• [Instructions to follow]
In the records below, find the line with "Module Arith." and the line with "eqb : F -> F -> bool;"; return exactly those lines and every line between them.

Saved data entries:
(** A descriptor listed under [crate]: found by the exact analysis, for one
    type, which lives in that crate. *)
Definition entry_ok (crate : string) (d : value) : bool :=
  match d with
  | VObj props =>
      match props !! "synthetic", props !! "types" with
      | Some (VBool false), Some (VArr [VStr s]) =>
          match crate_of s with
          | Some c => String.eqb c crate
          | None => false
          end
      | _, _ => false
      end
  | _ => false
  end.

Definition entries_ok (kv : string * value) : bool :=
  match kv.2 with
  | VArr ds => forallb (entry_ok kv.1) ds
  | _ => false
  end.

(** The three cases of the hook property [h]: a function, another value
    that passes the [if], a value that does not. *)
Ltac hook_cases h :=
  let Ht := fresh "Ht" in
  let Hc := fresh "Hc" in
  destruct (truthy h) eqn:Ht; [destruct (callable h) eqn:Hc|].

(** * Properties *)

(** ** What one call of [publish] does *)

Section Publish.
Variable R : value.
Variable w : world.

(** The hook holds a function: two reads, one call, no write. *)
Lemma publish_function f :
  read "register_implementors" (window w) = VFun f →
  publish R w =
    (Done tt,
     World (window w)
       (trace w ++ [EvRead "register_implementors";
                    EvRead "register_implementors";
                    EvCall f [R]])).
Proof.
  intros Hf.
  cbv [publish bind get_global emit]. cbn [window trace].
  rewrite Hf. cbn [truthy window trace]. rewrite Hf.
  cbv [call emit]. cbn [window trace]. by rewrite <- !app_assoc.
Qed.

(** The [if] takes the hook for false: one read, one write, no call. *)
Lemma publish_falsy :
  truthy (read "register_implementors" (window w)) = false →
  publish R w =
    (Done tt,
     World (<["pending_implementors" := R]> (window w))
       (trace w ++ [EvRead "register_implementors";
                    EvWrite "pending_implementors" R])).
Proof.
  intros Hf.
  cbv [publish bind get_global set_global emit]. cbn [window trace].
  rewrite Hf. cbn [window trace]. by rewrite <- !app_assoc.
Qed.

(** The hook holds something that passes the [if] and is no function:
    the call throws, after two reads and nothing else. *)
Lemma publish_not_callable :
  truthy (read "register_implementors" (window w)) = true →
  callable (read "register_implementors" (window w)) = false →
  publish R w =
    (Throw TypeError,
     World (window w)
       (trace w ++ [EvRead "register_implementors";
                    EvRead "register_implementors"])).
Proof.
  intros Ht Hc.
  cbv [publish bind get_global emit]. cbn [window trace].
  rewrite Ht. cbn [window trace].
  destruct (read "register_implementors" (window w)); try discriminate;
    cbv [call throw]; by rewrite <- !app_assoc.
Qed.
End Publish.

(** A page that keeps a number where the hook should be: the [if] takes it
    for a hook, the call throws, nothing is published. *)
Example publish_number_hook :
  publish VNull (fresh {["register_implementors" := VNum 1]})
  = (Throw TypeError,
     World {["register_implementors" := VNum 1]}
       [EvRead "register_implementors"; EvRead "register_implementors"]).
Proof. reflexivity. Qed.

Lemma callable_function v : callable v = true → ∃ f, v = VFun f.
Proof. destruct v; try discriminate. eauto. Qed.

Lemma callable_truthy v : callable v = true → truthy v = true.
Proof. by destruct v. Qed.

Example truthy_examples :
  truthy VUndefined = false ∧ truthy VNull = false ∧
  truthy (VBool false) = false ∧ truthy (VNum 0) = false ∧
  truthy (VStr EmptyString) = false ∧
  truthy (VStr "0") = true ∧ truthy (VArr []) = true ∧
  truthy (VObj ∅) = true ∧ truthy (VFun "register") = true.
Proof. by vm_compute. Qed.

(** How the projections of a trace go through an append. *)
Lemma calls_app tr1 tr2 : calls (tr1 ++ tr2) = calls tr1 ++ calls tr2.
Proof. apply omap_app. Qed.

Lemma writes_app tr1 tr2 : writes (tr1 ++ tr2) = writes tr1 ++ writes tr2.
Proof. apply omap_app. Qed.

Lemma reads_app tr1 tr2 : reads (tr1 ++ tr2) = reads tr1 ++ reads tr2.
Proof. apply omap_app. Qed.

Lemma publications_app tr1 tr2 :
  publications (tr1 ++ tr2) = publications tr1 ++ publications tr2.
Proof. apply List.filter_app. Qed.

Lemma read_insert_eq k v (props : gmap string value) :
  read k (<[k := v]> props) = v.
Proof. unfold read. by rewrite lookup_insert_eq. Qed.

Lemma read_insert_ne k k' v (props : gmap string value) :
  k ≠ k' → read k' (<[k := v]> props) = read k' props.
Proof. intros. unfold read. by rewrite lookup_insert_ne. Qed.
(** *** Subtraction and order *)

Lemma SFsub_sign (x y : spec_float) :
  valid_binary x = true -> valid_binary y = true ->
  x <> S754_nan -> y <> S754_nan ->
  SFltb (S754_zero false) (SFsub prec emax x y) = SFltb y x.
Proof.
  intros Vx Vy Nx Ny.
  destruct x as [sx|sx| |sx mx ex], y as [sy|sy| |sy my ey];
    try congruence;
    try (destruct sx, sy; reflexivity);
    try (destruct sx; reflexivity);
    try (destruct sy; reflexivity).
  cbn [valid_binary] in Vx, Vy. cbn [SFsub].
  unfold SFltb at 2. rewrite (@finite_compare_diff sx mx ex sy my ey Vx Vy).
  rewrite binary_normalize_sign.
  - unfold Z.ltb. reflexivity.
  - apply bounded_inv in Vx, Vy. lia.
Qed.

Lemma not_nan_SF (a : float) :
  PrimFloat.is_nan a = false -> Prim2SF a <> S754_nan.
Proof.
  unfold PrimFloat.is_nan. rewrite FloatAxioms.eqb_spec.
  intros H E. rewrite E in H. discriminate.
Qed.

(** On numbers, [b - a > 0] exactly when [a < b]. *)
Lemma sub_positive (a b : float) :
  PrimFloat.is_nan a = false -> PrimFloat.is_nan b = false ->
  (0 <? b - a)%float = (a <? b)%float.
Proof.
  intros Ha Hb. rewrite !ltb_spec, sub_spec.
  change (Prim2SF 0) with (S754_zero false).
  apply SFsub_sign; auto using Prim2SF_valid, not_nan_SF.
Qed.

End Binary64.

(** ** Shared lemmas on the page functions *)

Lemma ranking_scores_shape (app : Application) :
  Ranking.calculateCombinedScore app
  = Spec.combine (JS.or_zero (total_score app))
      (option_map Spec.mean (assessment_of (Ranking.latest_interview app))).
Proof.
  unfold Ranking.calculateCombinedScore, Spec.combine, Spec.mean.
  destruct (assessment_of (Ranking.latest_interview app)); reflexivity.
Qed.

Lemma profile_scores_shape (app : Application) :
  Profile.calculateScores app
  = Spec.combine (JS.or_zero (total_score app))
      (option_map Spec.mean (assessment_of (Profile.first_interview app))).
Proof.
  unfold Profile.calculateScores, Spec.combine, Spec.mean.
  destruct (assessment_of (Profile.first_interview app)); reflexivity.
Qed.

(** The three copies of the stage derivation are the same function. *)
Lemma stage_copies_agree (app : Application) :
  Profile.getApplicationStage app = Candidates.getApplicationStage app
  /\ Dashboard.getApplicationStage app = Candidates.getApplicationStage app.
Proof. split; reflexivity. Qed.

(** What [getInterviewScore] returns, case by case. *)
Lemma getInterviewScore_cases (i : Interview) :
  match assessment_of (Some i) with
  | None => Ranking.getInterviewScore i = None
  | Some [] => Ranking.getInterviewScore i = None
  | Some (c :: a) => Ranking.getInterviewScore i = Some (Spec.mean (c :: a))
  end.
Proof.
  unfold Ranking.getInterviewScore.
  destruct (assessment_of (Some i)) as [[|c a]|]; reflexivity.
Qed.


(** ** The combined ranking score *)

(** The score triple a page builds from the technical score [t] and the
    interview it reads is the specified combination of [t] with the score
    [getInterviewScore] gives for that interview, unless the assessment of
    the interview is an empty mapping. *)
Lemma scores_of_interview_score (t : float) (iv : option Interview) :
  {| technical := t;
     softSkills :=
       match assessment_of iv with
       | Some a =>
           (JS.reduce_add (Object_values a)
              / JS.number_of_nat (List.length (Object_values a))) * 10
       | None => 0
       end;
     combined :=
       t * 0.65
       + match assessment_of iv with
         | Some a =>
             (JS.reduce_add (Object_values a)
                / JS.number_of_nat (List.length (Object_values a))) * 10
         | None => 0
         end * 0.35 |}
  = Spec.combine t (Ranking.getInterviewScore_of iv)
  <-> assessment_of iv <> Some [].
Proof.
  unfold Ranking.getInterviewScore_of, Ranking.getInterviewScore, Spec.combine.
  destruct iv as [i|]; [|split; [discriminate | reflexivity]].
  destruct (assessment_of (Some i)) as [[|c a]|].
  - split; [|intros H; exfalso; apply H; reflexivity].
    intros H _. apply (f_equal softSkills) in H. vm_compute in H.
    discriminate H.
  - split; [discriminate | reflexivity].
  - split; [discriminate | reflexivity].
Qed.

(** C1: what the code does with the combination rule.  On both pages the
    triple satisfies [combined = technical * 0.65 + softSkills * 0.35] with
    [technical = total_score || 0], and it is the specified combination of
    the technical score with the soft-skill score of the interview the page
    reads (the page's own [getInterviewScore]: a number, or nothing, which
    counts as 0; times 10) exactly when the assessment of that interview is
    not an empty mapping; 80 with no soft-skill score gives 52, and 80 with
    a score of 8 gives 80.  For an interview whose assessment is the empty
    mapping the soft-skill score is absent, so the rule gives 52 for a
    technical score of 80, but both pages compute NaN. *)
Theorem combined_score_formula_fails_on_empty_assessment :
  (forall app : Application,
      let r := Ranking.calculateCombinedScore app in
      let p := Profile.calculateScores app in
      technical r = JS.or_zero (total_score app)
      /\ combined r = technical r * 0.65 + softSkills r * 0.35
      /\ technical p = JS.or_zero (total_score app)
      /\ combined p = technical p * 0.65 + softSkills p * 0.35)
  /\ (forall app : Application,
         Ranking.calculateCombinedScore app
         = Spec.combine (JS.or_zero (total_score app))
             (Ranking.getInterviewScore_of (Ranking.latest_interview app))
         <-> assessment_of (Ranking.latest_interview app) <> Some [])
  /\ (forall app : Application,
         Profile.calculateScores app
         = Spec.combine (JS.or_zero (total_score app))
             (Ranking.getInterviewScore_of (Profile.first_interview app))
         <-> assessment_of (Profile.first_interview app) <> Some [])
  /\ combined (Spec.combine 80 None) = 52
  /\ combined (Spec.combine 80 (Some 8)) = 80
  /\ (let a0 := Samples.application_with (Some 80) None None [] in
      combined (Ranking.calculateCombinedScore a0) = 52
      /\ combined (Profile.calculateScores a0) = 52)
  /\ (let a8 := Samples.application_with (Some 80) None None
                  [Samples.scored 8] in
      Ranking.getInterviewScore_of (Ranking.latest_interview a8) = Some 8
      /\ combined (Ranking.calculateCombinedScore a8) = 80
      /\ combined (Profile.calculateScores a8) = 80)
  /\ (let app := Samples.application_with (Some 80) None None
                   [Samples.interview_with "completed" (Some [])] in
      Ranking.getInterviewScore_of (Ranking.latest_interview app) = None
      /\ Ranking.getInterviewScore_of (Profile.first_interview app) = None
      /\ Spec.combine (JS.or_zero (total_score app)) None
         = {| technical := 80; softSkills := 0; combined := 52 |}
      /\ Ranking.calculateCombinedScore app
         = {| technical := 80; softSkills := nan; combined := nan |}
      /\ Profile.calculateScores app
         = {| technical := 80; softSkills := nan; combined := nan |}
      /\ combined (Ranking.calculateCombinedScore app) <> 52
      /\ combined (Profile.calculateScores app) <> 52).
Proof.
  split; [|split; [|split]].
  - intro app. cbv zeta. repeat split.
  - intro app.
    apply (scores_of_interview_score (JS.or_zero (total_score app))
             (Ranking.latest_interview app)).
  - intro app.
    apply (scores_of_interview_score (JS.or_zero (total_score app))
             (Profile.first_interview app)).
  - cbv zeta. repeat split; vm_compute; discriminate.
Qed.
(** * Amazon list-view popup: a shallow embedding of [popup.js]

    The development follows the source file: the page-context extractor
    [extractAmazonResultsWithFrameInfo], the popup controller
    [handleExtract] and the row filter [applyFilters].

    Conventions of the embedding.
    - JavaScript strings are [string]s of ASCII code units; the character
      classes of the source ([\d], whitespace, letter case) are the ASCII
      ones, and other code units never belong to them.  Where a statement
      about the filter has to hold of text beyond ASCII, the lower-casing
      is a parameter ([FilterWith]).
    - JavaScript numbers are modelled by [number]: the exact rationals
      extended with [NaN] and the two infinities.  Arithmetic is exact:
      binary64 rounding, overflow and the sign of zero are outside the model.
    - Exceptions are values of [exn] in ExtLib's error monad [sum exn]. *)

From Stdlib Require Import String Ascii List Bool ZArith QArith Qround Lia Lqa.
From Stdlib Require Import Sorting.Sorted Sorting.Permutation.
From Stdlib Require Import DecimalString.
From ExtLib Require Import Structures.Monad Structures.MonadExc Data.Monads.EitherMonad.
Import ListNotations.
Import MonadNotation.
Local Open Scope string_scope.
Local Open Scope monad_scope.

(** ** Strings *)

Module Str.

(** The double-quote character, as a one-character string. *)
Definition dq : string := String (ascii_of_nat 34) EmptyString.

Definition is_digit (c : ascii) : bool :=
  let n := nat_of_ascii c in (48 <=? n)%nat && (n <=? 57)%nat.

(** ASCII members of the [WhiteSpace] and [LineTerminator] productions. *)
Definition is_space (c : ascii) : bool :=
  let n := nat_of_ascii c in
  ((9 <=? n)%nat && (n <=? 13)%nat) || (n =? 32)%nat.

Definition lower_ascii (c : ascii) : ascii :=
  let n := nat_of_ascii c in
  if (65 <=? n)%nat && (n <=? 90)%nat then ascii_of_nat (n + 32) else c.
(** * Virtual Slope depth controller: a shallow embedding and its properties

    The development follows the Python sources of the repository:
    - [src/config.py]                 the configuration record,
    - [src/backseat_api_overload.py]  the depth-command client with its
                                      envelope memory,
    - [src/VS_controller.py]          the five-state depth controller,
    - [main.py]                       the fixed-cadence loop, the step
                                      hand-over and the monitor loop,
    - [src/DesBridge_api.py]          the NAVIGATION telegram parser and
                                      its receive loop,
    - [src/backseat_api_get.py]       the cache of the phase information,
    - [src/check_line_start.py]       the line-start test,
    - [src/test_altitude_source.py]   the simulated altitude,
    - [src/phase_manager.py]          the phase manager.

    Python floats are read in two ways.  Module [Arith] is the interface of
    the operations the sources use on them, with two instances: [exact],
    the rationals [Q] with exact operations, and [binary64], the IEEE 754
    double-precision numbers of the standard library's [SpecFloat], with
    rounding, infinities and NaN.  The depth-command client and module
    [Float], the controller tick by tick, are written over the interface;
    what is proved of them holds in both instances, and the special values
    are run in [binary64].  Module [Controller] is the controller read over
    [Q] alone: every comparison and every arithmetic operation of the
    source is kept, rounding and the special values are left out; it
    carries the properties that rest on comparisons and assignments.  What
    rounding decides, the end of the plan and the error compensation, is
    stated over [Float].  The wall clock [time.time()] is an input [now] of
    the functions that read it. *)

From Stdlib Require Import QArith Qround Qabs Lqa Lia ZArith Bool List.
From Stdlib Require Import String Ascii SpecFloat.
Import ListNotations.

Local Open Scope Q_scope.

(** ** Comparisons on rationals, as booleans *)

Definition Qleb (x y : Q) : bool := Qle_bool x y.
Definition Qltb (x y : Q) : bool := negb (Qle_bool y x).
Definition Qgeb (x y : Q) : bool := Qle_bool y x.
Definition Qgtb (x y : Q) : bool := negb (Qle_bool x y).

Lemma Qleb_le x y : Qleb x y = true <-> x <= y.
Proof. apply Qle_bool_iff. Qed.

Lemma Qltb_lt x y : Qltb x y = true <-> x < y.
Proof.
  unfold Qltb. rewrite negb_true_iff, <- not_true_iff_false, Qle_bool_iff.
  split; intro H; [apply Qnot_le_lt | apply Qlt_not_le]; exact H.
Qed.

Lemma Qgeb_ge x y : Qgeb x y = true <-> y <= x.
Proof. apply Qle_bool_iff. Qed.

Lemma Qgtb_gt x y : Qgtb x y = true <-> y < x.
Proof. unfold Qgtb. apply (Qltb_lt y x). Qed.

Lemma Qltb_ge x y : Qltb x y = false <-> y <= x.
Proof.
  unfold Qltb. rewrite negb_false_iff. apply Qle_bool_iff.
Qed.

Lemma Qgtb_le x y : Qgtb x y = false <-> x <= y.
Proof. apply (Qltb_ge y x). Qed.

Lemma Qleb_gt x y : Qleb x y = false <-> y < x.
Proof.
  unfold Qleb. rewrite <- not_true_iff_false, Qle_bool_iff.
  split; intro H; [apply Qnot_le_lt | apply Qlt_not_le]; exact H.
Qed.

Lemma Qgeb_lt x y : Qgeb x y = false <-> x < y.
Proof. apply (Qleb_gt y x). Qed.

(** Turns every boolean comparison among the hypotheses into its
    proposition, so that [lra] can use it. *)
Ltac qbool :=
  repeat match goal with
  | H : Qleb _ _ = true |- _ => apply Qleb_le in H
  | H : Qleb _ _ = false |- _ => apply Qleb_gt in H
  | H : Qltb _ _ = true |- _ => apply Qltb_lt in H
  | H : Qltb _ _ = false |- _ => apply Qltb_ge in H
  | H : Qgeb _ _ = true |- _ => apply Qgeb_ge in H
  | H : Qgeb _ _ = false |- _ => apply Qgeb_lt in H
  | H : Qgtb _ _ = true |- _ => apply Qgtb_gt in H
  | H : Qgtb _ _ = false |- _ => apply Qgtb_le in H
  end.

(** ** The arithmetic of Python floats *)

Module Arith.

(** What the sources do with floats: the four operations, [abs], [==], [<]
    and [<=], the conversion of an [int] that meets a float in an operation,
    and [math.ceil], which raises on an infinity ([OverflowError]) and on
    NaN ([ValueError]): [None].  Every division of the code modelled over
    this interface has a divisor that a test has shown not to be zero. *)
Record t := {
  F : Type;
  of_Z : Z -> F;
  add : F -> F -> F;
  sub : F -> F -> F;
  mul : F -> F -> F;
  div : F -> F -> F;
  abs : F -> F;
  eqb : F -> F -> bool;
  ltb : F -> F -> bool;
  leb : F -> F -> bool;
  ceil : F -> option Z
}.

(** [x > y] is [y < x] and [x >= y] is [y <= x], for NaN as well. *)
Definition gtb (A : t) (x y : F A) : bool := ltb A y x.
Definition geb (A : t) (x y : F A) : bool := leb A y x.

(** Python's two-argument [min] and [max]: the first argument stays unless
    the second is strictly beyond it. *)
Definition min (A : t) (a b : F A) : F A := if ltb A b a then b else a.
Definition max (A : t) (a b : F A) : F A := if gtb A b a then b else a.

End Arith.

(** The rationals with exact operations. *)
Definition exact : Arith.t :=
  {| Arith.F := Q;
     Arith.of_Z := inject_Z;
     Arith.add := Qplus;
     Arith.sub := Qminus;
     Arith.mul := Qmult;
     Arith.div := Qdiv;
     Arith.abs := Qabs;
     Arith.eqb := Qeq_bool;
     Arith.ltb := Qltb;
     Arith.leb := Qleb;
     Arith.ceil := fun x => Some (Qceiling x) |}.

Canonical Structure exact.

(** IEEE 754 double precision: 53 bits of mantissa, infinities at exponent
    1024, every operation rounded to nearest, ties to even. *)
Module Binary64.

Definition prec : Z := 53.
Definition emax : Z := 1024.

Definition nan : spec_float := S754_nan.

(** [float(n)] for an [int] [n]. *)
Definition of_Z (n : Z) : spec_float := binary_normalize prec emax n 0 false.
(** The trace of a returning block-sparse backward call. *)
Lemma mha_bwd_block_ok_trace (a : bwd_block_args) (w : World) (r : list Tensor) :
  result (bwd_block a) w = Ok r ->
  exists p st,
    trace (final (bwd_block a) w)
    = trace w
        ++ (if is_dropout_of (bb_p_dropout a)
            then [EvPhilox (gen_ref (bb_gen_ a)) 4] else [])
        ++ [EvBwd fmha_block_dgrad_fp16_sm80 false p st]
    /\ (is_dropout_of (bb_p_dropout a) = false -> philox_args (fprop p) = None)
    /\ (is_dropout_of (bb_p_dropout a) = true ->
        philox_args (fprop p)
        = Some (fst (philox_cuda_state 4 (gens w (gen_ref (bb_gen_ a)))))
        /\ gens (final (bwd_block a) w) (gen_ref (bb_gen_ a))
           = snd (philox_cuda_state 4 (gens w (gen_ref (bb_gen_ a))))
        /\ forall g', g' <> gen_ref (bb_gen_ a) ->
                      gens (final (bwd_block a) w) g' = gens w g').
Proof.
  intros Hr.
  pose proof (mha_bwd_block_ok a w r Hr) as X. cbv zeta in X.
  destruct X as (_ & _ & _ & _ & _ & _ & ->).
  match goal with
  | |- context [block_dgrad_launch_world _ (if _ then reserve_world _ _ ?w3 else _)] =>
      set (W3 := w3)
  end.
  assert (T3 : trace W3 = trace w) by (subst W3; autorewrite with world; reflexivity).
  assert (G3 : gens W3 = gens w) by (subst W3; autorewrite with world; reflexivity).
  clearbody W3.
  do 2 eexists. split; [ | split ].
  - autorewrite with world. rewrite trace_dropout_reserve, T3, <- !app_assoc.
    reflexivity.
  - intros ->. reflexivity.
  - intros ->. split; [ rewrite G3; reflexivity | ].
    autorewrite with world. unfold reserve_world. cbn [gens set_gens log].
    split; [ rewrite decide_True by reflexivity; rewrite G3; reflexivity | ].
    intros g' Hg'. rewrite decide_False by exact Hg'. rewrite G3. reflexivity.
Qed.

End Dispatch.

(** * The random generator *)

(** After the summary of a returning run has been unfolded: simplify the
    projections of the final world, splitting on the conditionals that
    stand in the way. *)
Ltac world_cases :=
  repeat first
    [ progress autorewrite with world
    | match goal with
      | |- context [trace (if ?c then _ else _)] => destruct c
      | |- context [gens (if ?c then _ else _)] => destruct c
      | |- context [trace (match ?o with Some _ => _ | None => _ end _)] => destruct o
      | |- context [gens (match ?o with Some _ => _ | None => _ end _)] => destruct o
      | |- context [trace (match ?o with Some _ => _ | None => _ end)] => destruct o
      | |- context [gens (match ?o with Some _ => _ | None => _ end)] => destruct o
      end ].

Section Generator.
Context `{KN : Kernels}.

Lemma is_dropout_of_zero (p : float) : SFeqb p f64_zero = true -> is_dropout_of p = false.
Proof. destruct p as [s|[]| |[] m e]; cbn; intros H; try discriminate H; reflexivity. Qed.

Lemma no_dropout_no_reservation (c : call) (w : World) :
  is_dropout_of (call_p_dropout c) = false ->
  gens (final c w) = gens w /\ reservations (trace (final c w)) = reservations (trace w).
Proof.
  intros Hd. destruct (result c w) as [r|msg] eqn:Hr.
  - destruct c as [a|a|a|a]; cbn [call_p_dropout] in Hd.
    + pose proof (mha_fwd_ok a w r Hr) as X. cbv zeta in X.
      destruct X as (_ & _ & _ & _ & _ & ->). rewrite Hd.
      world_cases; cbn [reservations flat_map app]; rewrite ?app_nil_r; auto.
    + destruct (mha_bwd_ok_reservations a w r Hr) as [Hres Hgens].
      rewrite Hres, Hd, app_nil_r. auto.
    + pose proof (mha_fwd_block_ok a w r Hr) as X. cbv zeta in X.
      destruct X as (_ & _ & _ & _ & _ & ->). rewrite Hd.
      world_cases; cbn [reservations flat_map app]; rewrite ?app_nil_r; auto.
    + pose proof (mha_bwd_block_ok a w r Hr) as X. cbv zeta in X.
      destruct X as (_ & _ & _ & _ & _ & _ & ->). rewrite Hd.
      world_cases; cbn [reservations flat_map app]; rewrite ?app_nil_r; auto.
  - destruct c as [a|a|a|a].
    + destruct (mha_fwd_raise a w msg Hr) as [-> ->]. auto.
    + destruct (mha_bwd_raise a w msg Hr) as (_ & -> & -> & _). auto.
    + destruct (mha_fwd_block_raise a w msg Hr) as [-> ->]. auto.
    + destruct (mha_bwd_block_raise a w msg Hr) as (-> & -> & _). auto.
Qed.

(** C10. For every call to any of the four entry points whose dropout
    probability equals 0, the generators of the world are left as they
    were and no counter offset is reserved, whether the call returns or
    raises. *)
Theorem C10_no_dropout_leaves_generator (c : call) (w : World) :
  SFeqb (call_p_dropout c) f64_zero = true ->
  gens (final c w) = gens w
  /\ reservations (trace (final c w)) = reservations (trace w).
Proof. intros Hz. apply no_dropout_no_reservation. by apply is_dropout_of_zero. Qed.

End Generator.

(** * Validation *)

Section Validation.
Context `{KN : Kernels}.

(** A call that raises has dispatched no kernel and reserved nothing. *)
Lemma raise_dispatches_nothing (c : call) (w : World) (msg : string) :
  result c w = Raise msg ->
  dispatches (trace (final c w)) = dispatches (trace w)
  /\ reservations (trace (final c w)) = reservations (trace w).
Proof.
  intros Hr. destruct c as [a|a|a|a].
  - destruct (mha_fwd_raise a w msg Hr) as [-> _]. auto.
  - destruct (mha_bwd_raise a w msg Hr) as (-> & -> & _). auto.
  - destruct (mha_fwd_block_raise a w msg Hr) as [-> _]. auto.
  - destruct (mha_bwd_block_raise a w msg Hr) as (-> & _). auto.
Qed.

• [Result of this exercise]
Module Arith.

(** What the sources do with floats: the four operations, [abs], [==], [<]
    and [<=], the conversion of an [int] that meets a float in an operation,
    and [math.ceil], which raises on an infinity ([OverflowError]) and on
    NaN ([ValueError]): [None].  Every division of the code modelled over
    this interface has a divisor that a test has shown not to be zero. *)
Record t := {
  F : Type;
  of_Z : Z -> F;
  add : F -> F -> F;
  sub : F -> F -> F;
  mul : F -> F -> F;
  div : F -> F -> F;
  abs : F -> F;
  eqb : F -> F -> bool;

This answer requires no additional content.